(* ===== verification/PacketQueue.v ===== *)
(** * Packet-number indexed queue
    (h3frontend/internal/congestion/bbr/packet_number_indexed_queue.go)

    A deque of mostly consecutive packet numbers over [Ring.RingBuffer].  The
    abstraction is a finite map from packet numbers to entries together with
    the last packet number inserted; every operation is a map operation. *)

From stdpp Require Import gmap.
From S2P Require Import Prelude RingBuffer.

Module PnQueue.

(** ** Data and operations *)

(** [congestion.PacketNumber] is a 64-bit integer; the queue reserves [-1]. *)
Definition invalidPacketNumber : Z := -1.

Record entryWrapper (T : Type) := mkWrapper { present : bool; wrapped : T }.
Arguments mkWrapper {T} present wrapped.
Arguments present {T} _.
Arguments wrapped {T} _.

#[global] Instance zero_entryWrapper T `{!Zero T} : Zero (entryWrapper T) := mkWrapper false zero.

Record packetNumberIndexedQueue (T : Type) := mkQueue {
  entries : Ring.RingBuffer (entryWrapper T);
  numberOfPresentEntries : Z;
  firstPacket : Z
}.
Arguments mkQueue {T} entries numberOfPresentEntries firstPacket.
Arguments entries {T} _.
Arguments numberOfPresentEntries {T} _.
Arguments firstPacket {T} _.

Section operations.
Context {T : Type} `{!Zero T}.
Implicit Types (q : packetNumberIndexedQueue T) (pn : Z).

Definition newPacketNumberIndexedQueue (size : Z) : result (packetNumberIndexedQueue T) :=
  ents ← Ring.Init zero size;
  Ok (mkQueue ents 0 invalidPacketNumber).

Definition IsEmpty q : bool := numberOfPresentEntries q =? 0.

Definition NumberOfPresentEntries q : Z := numberOfPresentEntries q.

Definition EntrySlotsUsed q : Z := Ring.Len (entries q).

Definition FirstPacket q : Z := firstPacket q.

Definition LastPacket q : Z :=
  if IsEmpty q then invalidPacketNumber
  else i64 (firstPacket q + (Ring.Len (entries q) - 1)).

(** [n] iterations of [p.entries.PushBack(entryWrapper[T]{})]. *)
Fixpoint pushMissing (n : nat) (ents : Ring.RingBuffer (entryWrapper T))
    : result (Ring.RingBuffer (entryWrapper T)) :=
  match n with
  | O => Ok ents
  | S n => ents ← Ring.PushBack ents zero; pushMissing n ents
  end.

(** The entry is passed by pointer; [None] is the nil pointer. *)
Definition Emplace q pn (entry : option T) : result (bool * packetNumberIndexedQueue T) :=
  match entry with
  | None => Ok (false, q)
  | Some e =>
      if pn =? invalidPacketNumber then Ok (false, q)
      else if IsEmpty q then
        ents ← Ring.PushBack (entries q) (mkWrapper true e);
        Ok (true, mkQueue ents 1 pn)
      else if pn <=? LastPacket q then Ok (false, q)
      else
        let offset := i64 (pn - FirstPacket q) in
        let gap := offset - Ring.Len (entries q) in
        ents ← (if 0 <? gap then pushMissing (Z.to_nat gap) (entries q) else Ok (entries q));
        ents ← Ring.PushBack ents (mkWrapper true e);
        Ok (true, mkQueue ents (numberOfPresentEntries q + 1) (firstPacket q))
  end.

(** A pointer to the wrapper of a present packet, if there is one. *)
Definition getEntryWraper q pn : result (option Ring.ptr) :=
  if (pn =? invalidPacketNumber) || IsEmpty q || (pn <? firstPacket q) then Ok None
  else
    let offset := i64 (pn - firstPacket q) in
    if Ring.Len (entries q) <=? offset then Ok None
    else
      ew ← Ring.Offset (entries q) offset;
      w ← Ring.load (entries q) ew;
      Ok (if present w then Some ew else None).

(** The source returns [&ew.entry]; callers only read through it, before any
    further operation on the queue, so the model returns the entry. *)
Definition GetEntry q pn : result (option T) :=
  ew ← getEntryWraper q pn;
  match ew with
  | None => Ok None
  | Some ew => w ← Ring.load (entries q) ew; Ok (Some (wrapped w))
  end.

(** [for !p.entries.Empty() && !p.entries.Front().present { ... }] *)
Fixpoint clearupLoop (fuel : nat) q : result (packetNumberIndexedQueue T) :=
  if Ring.Empty (entries q) then Ok q
  else
    ew ← Ring.Front (entries q);
    w ← Ring.load (entries q) ew;
    if present w then Ok q
    else
      match fuel with
      | O => OutOfFuel
      | S fuel =>
          '(_, ents) ← Ring.PopFront (entries q);
          clearupLoop fuel (mkQueue ents (numberOfPresentEntries q) (i64 (firstPacket q + 1)))
      end.

Definition clearup q : result (packetNumberIndexedQueue T) :=
  q ← clearupLoop (Z.to_nat (Ring.Len (entries q))) q;
  Ok (if Ring.Empty (entries q)
      then mkQueue (entries q) (numberOfPresentEntries q) invalidPacketNumber else q).

(** The removed entry is returned: it is the argument of the callback [f]. *)
Definition Remove q pn : result (option T * packetNumberIndexedQueue T) :=
  ew ← getEntryWraper q pn;
  match ew with
  | None => Ok (None, q)
  | Some ew =>
      w ← Ring.load (entries q) ew;
      ents ← Ring.store (entries q) ew (mkWrapper false (wrapped w));
      let q := mkQueue ents (numberOfPresentEntries q - 1) (firstPacket q) in
      q ← (if pn =? FirstPacket q then clearup q else Ok q);
      Ok (Some (wrapped w), q)
  end.

Fixpoint removeLoop (fuel : nat) q pn : result (packetNumberIndexedQueue T) :=
  if negb (Ring.Empty (entries q)) && negb (firstPacket q =? invalidPacketNumber)
     && (firstPacket q <? pn)
  then
    match fuel with
    | O => OutOfFuel
    | S fuel =>
        ew ← Ring.Front (entries q);
        w ← Ring.load (entries q) ew;
        let n := if present w then numberOfPresentEntries q - 1 else numberOfPresentEntries q in
        '(_, ents) ← Ring.PopFront (entries q);
        removeLoop fuel (mkQueue ents n (i64 (firstPacket q + 1))) pn
    end
  else Ok q.

Definition RemoveUpTo q pn : result (packetNumberIndexedQueue T) :=
  q ← removeLoop (Z.to_nat (Ring.Len (entries q))) q pn;
  clearup q.

(** ** Abstraction *)

(** The map held by consecutive slots whose first packet number is [pn]. *)
Fixpoint slots_map (pn : Z) (l : list (entryWrapper T)) : gmap Z T :=
  match l with
  | [] => ∅
  | w :: l =>
      let m := slots_map (pn + 1) l in
      if present w then <[pn := wrapped w]> m else m
  end.

Definition to_map q : gmap Z T := slots_map (firstPacket q) (Ring.contents (entries q)).

(** Largest packet number the queue accepts in the theorems; QUIC packet
    numbers are below [2^62]. *)
Definition maxPacketNumber : Z := 4611686018427387903.

(** Slots, count and numbering agree; the front may be absent. *)
Definition wf_slots q : Prop :=
  Ring.wf (entries q) ∧
  numberOfPresentEntries q = Z.of_nat (size (to_map q)) ∧
  0 <= firstPacket q ∧
  firstPacket q + Ring.Len (entries q) <= maxPacketNumber + 1.

(** The invariant between operations: the front slot is present. *)
Definition wf q : Prop :=
  Ring.wf (entries q) ∧
  numberOfPresentEntries q = Z.of_nat (size (to_map q)) ∧
  match Ring.contents (entries q) with
  | [] => firstPacket q = invalidPacketNumber
  | w :: _ => present w = true ∧ 0 <= firstPacket q ∧
              firstPacket q + Ring.Len (entries q) <= maxPacketNumber + 1
  end.

End operations.

(** ** The slot map *)

Section slots.
Context {T : Type} `{!Zero T}.
Implicit Types (l : list (entryWrapper T)) (w : entryWrapper T).

Lemma slots_map_lookup f l k :
  slots_map f l !! k =
    if decide (f <= k) then
      w ← l !! Z.to_nat (k - f);
      if present w then Some (wrapped w) else None
    else None.
Proof.
  induction l as [|w l IH] in f |- *; cbn [slots_map].
  { rewrite lookup_empty. by case_decide. }
  destruct (decide (k = f)) as [->|Hne].
  - rewrite decide_True, Z.sub_diag by lia. change (Z.to_nat 0) with 0%nat. cbn.
    destruct (present w); [by rewrite lookup_insert_eq|].
    by rewrite IH, decide_False by lia.
  - transitivity (slots_map (f + 1) l !! k).
    { destruct (present w); by rewrite ?lookup_insert_ne. }
    rewrite IH. destruct (decide (f + 1 <= k)).
    + rewrite decide_True by lia.
      by replace (Z.to_nat (k - f)) with (S (Z.to_nat (k - (f + 1)))) by lia.
    + by rewrite decide_False by lia.
Qed.

Lemma slots_map_lookup_below f l k : k < f → slots_map f l !! k = None.
Proof. intros. rewrite slots_map_lookup, decide_False by lia. done. Qed.

Lemma slots_map_lookup_above f l k : f + len l <= k → slots_map f l !! k = None.
Proof.
  intros. rewrite slots_map_lookup. case_decide; [|done].
  by rewrite lookup_ge_None_2 by (unfold len in *; lia).
Qed.

Lemma slots_map_app f l1 l2 :
  slots_map f (l1 ++ l2) = slots_map f l1 ∪ slots_map (f + len l1) l2.
Proof.
  induction l1 as [|w l1 IH] in f |- *; cbn [slots_map app].
  { by rewrite Z.add_0_r, (left_id_L ∅ (∪)). }
  rewrite IH, len_cons. replace (f + 1 + len l1) with (f + (len l1 + 1)) by lia.
  destruct (present w); [|done]. by rewrite insert_union_l.
Qed.

Lemma slots_map_absent f n : slots_map f (replicate n (zero (T := entryWrapper T))) = ∅.
Proof. induction n in f |- *; cbn; [done|]. by rewrite IHn. Qed.

(** Appending a present slot. *)
Lemma slots_map_push f l e :
  slots_map f (l ++ [mkWrapper true e]) = <[f + len l := e]> (slots_map f l).
Proof.
  rewrite slots_map_app. cbn. rewrite insert_empty.
  rewrite <- insert_union_singleton_r; [done|]. apply slots_map_lookup_above. lia.
Qed.

(** Appending absent slots. *)
Lemma slots_map_pad f l n :
  slots_map f (l ++ replicate n zero) = slots_map f l.
Proof. by rewrite slots_map_app, slots_map_absent, (right_id_L ∅ (∪)). Qed.

(** Dropping the front slot. *)
Lemma slots_map_tail f w l : slots_map (f + 1) l = delete f (slots_map f (w :: l)).
Proof.
  cbn. assert (slots_map (f + 1) l !! f = None) by (apply slots_map_lookup_below; lia).
  destruct (present w); [by rewrite delete_insert_id|by rewrite delete_id].
Qed.

(** Marking slot [i] absent. *)
Lemma slots_map_erase f l i w e :
  l !! i = Some w →
  slots_map f (<[i := mkWrapper false e]> l) = delete (f + Z.of_nat i) (slots_map f l).
Proof.
  intros Hi. apply map_eq. intros k. rewrite slots_map_lookup.
  destruct (decide (k = f + Z.of_nat i)) as [->|Hne].
  - rewrite lookup_delete_eq, decide_True by lia.
    replace (Z.to_nat (f + Z.of_nat i - f)) with i by lia.
    rewrite list_lookup_insert_eq; [done|]. by eapply lookup_lt_Some.
  - rewrite lookup_delete_ne, slots_map_lookup by done.
    case_decide; [|done]. by rewrite list_lookup_insert_ne by lia.
Qed.

Lemma slots_map_front_present f w l :
  present w = true → slots_map f (w :: l) !! f = Some (wrapped w).
Proof. intros Hw. cbn. by rewrite Hw, lookup_insert_eq. Qed.

Lemma slots_map_front_absent f w l :
  present w = false → slots_map f (w :: l) !! f = None.
Proof. intros Hw. cbn. rewrite Hw. apply slots_map_lookup_below. lia. Qed.

End slots.

(** ** Operations preserve the invariant and act on the map *)

Section facts.
Context {T : Type} `{!Zero T}.
Implicit Types (q : packetNumberIndexedQueue T) (pn : Z).

Lemma wf_ring q : wf q → Ring.wf (entries q).
Proof. by intros [? _]. Qed.

Lemma wf_slots_of_wf q : wf q → Ring.contents (entries q) ≠ [] → wf_slots q.
Proof. intros (? & ? & Hc) Hne. unfold wf_slots. destruct (Ring.contents _); [done|]. tauto. Qed.

Lemma IsEmpty_contents q : wf q → IsEmpty q = true ↔ Ring.contents (entries q) = [].
Proof.
  intros (Hr & Hn & Hc). unfold IsEmpty. rewrite Z.eqb_eq, Hn. unfold to_map.
  destruct (Ring.contents (entries q)) as [|w l]; [cbn; by rewrite map_size_empty|].
  split; [|done]. intros Hs.
  pose proof (slots_map_front_present (firstPacket q) w l (proj1 Hc)) as Hf.
  assert (slots_map (firstPacket q) (w :: l) = ∅) as He by (apply map_size_empty_iff; lia).
  by rewrite He, lookup_empty in Hf.
Qed.

Lemma IsEmpty_map q : wf q → IsEmpty q = true ↔ to_map q = ∅.
Proof.
  intros (Hr & Hn & Hc). unfold IsEmpty. rewrite Z.eqb_eq, Hn.
  rewrite <- (map_size_empty_iff (to_map q)). lia.
Qed.

Lemma LastPacket_eq q :
  wf q → LastPacket q = if IsEmpty q then -1 else firstPacket q + Ring.Len (entries q) - 1.
Proof.
  intros Hwf. unfold LastPacket. destruct (IsEmpty q) eqn:He; [done|].
  destruct (wf_slots_of_wf q Hwf) as (Hr & _ & ? & Hb).
  { intros Hc%IsEmpty_contents; [|done]. congruence. }
  pose proof (Ring.Len_bounds _ Hr). unfold maxPacketNumber in Hb.
  rewrite i64_id by mach. lia.
Qed.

The problem:
Copy the lines from the entries above in which the word "Fixpoint" appears.

Result of the task:
Fixpoint pushMissing (n : nat) (ents : Ring.RingBuffer (entryWrapper T))
Fixpoint clearupLoop (fuel : nat) q : result (packetNumberIndexedQueue T) :=
Fixpoint removeLoop (fuel : nat) q pn : result (packetNumberIndexedQueue T) :=
Fixpoint slots_map (pn : Z) (l : list (entryWrapper T)) : gmap Z T :=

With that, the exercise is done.